Wasn’t the daughter supposed to want to be like the mother?
At home, Jochebed stepped into the yard, scratched the goat’s rough head, and pulled another armful of grass within its reach. She pushed open the door, paused, and waited for her mother to look up from weaving. Mother’s face always, always lit up when she walked into the room, and after what Sarah and Amram said, Jochebed wanted to see, needed to feel, the reassurance of Mama’s constant love and acceptance.
Mama did not stop her work, but she looked up, the lines in her face softening as she saw her daughter.
“Has the time of Akhet begun? Have the floodwaters begun to flow yet?”
Jochebed shook her head. She left the basket near the door, knelt on the ground, and leaned against her mother’s shoulder. “Mama.”
“Yes, dear?”
“Nothing. I just like to hear you say that.”
Her mother smiled. “I’ll say it as often as you wish.”
Jochebed carried the bundle of clean reeds and grasses to where her mother sat rocking Aaron. The fibers, soaked until they bent without breaking, were ready to be separated and woven into baskets—baskets that would keep their skin safe from the overseer’s rod—and if enough were made, the extras could be used for barter.
“Miriam, dear, take Aaron and lay him on the mat by the wall. He can nap while we work.
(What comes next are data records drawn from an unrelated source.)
Lemma wf_ex_free : PFAllocator.Wf ex_free [0%nat] [].
Proof.
  assert (H0 : ∀ i, i ∈ [0%nat] ++ [] ↔ i = 0%nat) by (intros i; cbn; apply list_elem_of_singleton).
  assert (Ht : ∀ i, (i < 127)%nat → PFAllocator.sg ex_free (S i) = PFAllocator.mkSeg true 0 0 None).
  { intros i Hi. unfold PFAllocator.sg.
    change (PFAllocator.segs ex_free !! S i) with (replicate 127 (PFAllocator.mkSeg true 0 0 None) !! i). by rewrite lookup_replicate_2. }
  constructor; [|done|done|by apply (bool_decide_unpack _); vm_compute]. constructor.
  - done.
  - intros i ->%H0. unfold PFAllocator.MaxNumSeg. lia.
  - intros [|i] Hi; [rewrite H0; done|]. rewrite Ht by (unfold PFAllocator.MaxNumSeg in Hi; lia). cbn. split; [|done]. intros _. rewrite H0. lia.
  - intros i ->%H0. unfold PFAllocator.seg_ok, PFAllocator.sg, ex_free, PFAllocator.ChunkSize; cbn; split_and!; lia || reflexivity.
  - intros i j a ->%H0 ->%H0. done.
Qed.

Lemma ex_can_start : CanStart 1048576 (λ _, 1048592) 2 ex_static true 0 32768 Boot.MULTIBOOT_BOOTLOADER_MAGIC ex_free 8388608.
Proof.
  split.
  - unfold ex_static, ex_info. cbn [vm vm_mem]. repeat apply bytes_ok_store32. apply bytes_ok_empty.
  - vm_compute. reflexivity.
  - lia.
  - exists [0%nat], []. split; [apply wf_ex_free|]. intros (i & ->%list_elem_of_singleton & Ho). unfold PFAllocator.owns in Ho. cbn in Ho. lia.
  - exists [0%nat], []. split_and!; [apply wf_ex_free| |cbn; unfold PFAllocator.MaxNumSeg; lia]. exists 0%nat. split; [by left|]. done.
  - by eexists.
  - done.
  - unfold ex_static. cbn [irqQue]. unfold ex_irqQue. destruct (Que_new_repr nr_irq invalid_entry invalid_entry) as (q & E & HR). by rewrite E.
  - exists 2%nat. split; [lia|]. intros []; cbn; [right; left|left]; reflexivity.
  - split; [|intros _]; unfold is_u32; lia.
Qed.




End Start.
(* ===== verification/Ata.v ===== *)
(** * The ATA driver ([src/kernel/ata.cpp], [src/include/os/ata.h])

    The class [Ata] over the bus of [Ports.v] and the heap of [Kmalloc.v]. The
    static members ([channels], [ide_devices], [atapi_packet], [ide_irq_invoked],
    [isInit]) and the members of the object are one record. Data segments are flat,
    so the selector argument of the transfers is ignored. The loops that wait for
    the device have no bound in the code: they take fuel. The theorems run the
    driver against the drives of [IdeHdd.v]. *)

From S2P Require Import Prelude Memory Ports Kmalloc KString IdeHdd.

Module Ata.
Import Kmalloc.

(** ** Constants of [ata.h] *)

Definition ATA_SR_BSY : Z := 128.
Definition ATA_SR_DF : Z := 32.
Definition ATA_SR_DRQ : Z := 8.
Definition ATA_SR_ERR : Z := 1.

Definition ATA_ER_BBK : Z := 128.
Definition ATA_ER_UNC : Z := 64.
Definition ATA_ER_MC : Z := 32.
Definition ATA_ER_IDNF : Z := 16.
Definition ATA_ER_MCR : Z := 8.
Definition ATA_ER_ABRT : Z := 4.
Definition ATA_ER_TK0NF : Z := 2.
Definition ATA_ER_AMNF : Z := 1.

Definition ATA_CMD_READ_PIO : Z := 32.
Definition ATA_CMD_READ_PIO_EXT : Z := 36.
Definition ATA_CMD_READ_DMA : Z := 200.
Definition ATA_CMD_READ_DMA_EXT : Z := 37.
Definition ATA_CMD_WRITE_PIO : Z := 48.
Definition ATA_CMD_WRITE_PIO_EXT : Z := 52.
Definition ATA_CMD_WRITE_DMA : Z := 202.
Definition ATA_CMD_WRITE_DMA_EXT : Z := 53.
Definition ATA_CMD_CACHE_FLUSH : Z := 231.
Definition ATA_CMD_CACHE_FLUSH_EXT : Z := 234.
Definition ATA_CMD_PACKET : Z := 160.
Definition ATA_CMD_IDENTIFY_PACKET : Z := 161.
Definition ATA_CMD_IDENTIFY : Z := 236.
Definition ATAPI_CMD_EJECT : Z := 27.

Definition ATA_IDENT_DEVICETYPE : Z := 0.
Definition ATA_IDENT_MODEL : Z := 54.
Definition ATA_IDENT_CAPABILITIES : Z := 98.
Definition ATA_IDENT_MAX_LBA : Z := 120.
Definition ATA_IDENT_COMMANDSETS : Z := 164.
Definition ATA_IDENT_MAX_LBA_EXT : Z := 200.

Definition IDE_ATA : Z := 0.
Definition IDE_ATAPI : Z := 1.

Definition ATA_REG_DATA : Z := 0.
Definition ATA_REG_ERROR : Z := 1.
Definition ATA_REG_SECCOUNT0 : Z := 2.
Definition ATA_REG_LBA0 : Z := 3.
Definition ATA_REG_LBA1 : Z := 4.
Definition ATA_REG_LBA2 : Z := 5.
Definition ATA_REG_HDDEVSEL : Z := 6.
Definition ATA_REG_COMMAND : Z := 7.
Definition ATA_REG_STATUS : Z := 7.
Definition ATA_REG_SECCOUNT1 : Z := 8.
Definition ATA_REG_LBA3 : Z := 9.
Definition ATA_REG_LBA4 : Z := 10.
Definition ATA_REG_LBA5 : Z := 11.
Definition ATA_REG_CONTROL : Z := 12.
Definition ATA_REG_ALTSTATUS : Z := 12.

Definition ATA_PRIMARY : Z := 0.
Definition ATA_SECONDARY : Z := 1.
Definition ATA_READ : Z := 0.
Definition ATA_WRITE : Z := 1.

(** ** Data *)

Record IDEChannelRegisters := mkChan { c_base : Z; c_ctrl : Z; c_bmide : Z; c_nIEN : Z }.

Record ide_device := mkDev {
  Reserved : Z;
  Channel : Z;
  Drive : Z;
  Type_ : Z;
  Signature : Z;
  Capabilities : Z;
  CommandSets : Z;
  Size : Z;
  Model : list Z
}.

Definition chan0 : IDEChannelRegisters := mkChan 0 0 0 0.
Definition dev0 : ide_device := mkDev 0 0 0 0 0 0 0 0 (replicate 41 0).

Definition set_nIEN (v : Z) (c : IDEChannelRegisters) : IDEChannelRegisters :=
  mkChan (c_base c) (c_ctrl c) (c_bmide c) v.
Definition set_Reserved (v : Z) (d : ide_device) : ide_device :=
  mkDev v (Channel d) (Drive d) (Type_ d) (Signature d) (Capabilities d) (CommandSets d) (Size d) (Model d).

(** A masked bit is set. *)
Definition has (x mask : Z) : bool := negb (Z.land x mask =? 0).

Section driver.
Context {D : Type} `{Ports D}.

Record ata := mkAta {
  bus : D;
  hp : heap;
  ide_irq_invoked : Z;
  isInit : Z;
  channels : list IDEChannelRegisters;
  ide_devices : list ide_device;
  atapi_packet : list Z;
  package0 : Z;
  ata_drive : Z
}.
(** [new TYPE[n]]: the number of elements is kept in front of them, and every
    element is constructed. *)
Definition new_array (s : S) (n : Z) : res (Z * list kstring * S) :=
  '(p, s) ← io_new s (u32 (n * sizeof_kstring + 4));
  Ok (p + 4, replicate (Z.to_nat n) kstring_empty, io_set s (store32 (io_mem s) p n)).

(** [kvector(size_t max_elem)]. *)
Definition kvector_new (s : S) (n : Z) : res (kvector * S) :=
  '(e, l, s) ← new_array s n;
  Ok (mkKvector e l n n, s).

(** [elems[i]=copied[i]] for the remaining elements of the new array. *)
Fixpoint assign_all (s : S) (fresh copied : list kstring) : res (list kstring * S) :=
  match fresh, copied with
  | k :: fresh, c :: copied =>
    '(k, s) ← kstring_assign s k c;
    '(l, s) ← assign_all s fresh copied;
    Ok (k :: l, s)
  | [], _ => Ok ([], s)
  | _, [] => Fault
  end.

(** [bool copy(const kvector<TYPE> &copied)], also the copy constructor. *)
Definition kvector_copy (s : S) (copied : kvector) : res (kvector * S) :=
  '(e, l, s) ← new_array s (max_elem copied);
  '(l, s) ← assign_all s l (cells copied);
  Ok (mkKvector e l (max_elem copied) (num_elem copied), s).

(** The destructors of the elements, the last one first. *)
Fixpoint delete_all (s : S) (l : list kstring) : res S :=
  match l with
  | [] => Ok s
  | k :: l => s ← delete_all s l; kstring_delete s k
  end.

(** [~kvector()]: [delete[] elems]. *)
Definition kvector_delete (s : S) (v : kvector) : res S :=
  if elems v =? 0 then Ok s
  else s ← delete_all s (cells v); io_delete s (elems v - 4).

(** [int length()]. *)
Definition kvector_length (v : kvector) : Z := s32 (num_elem v).

(** [TYPE &operator [](size_t num_elem)const]; [None] is the NULL reference. *)
Definition kvector_at (v : kvector) (i : Z) : option kstring :=
  if max_elem v <=? i then None else cells v !! Z.to_nat i.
Your grandmother says you have been working hard and are ready to learn a new pattern today.”
Pleased at the look of delight in Miriam’s eyes, Jochebed remembered feeling the same way when she was a child learning to weave from her mother and grandmother, begging to be shown harder and harder patterns. Eager to prove she was a quick learner, which would allow her to take another step into the world of acceptance, Jochebed had listened and watched, intent on absorbing as much as possible from the two master weavers. The hardest part of basketry, they taught her, was keeping the tension consistent so the basket would have a uniform shape.
Miriam’s hands, though calloused and strong, were small, and she struggled to hold the larger baskets in one hand as she twined the reeds with the other hand. Still, she learned new patterns easily and worked hard to perfect her skills.
Jochebed smiled seeing her mother instruct Miriam. A superior weaver, she was also a patient teacher who explained each step with simple directions. If Miriam did not learn these skills well, the tender skin on her daughter’s back and shoulders would bleed from the taskmaster’s displeasure. Jochebed shuddered.
Listening to her mother, Jochebed pictured herself years ago, elbow to elbow with Lili and Shiphrah, as Mama taught the three girls new patterns and wove the Lord’s stories into their lessons. Some things never changed.
“Miriam, as you decide on the warp strand, remember your foundation must be strong,” Mama said.
“This one?” Miriam held up a sturdy reed for her grandmother’s inspection.
“Good. Now, remember how in a plain weave, the weft passes first over and then under the warp. You start that and then I’ll show you how to make it round instead of square.”
The pointy-chinned goat needed to be tended, but Jochebed waited. She knew what was coming next.
“Miriam,” her grandmother began, “why must your warp, your foundation, be so strong?”
“Because it is what the rest of the basket is built around.”
“And what must your life be built around?”
“The promises of the Lord.”
“Right. Why do I teach you these stories and the promises He made?”
“So I can teach my children and my children’s children.”
Her grandmother nodded. “Good. Which story do you want to hear today?”
Jochebed left before she heard Miriam’s answer. The goat must be milked so she could begin making the soft cheese. She had heard those questions and stories until she could say them in her sleep. One did not easily forget stories repeated from infancy even when doubts darkened the remembering.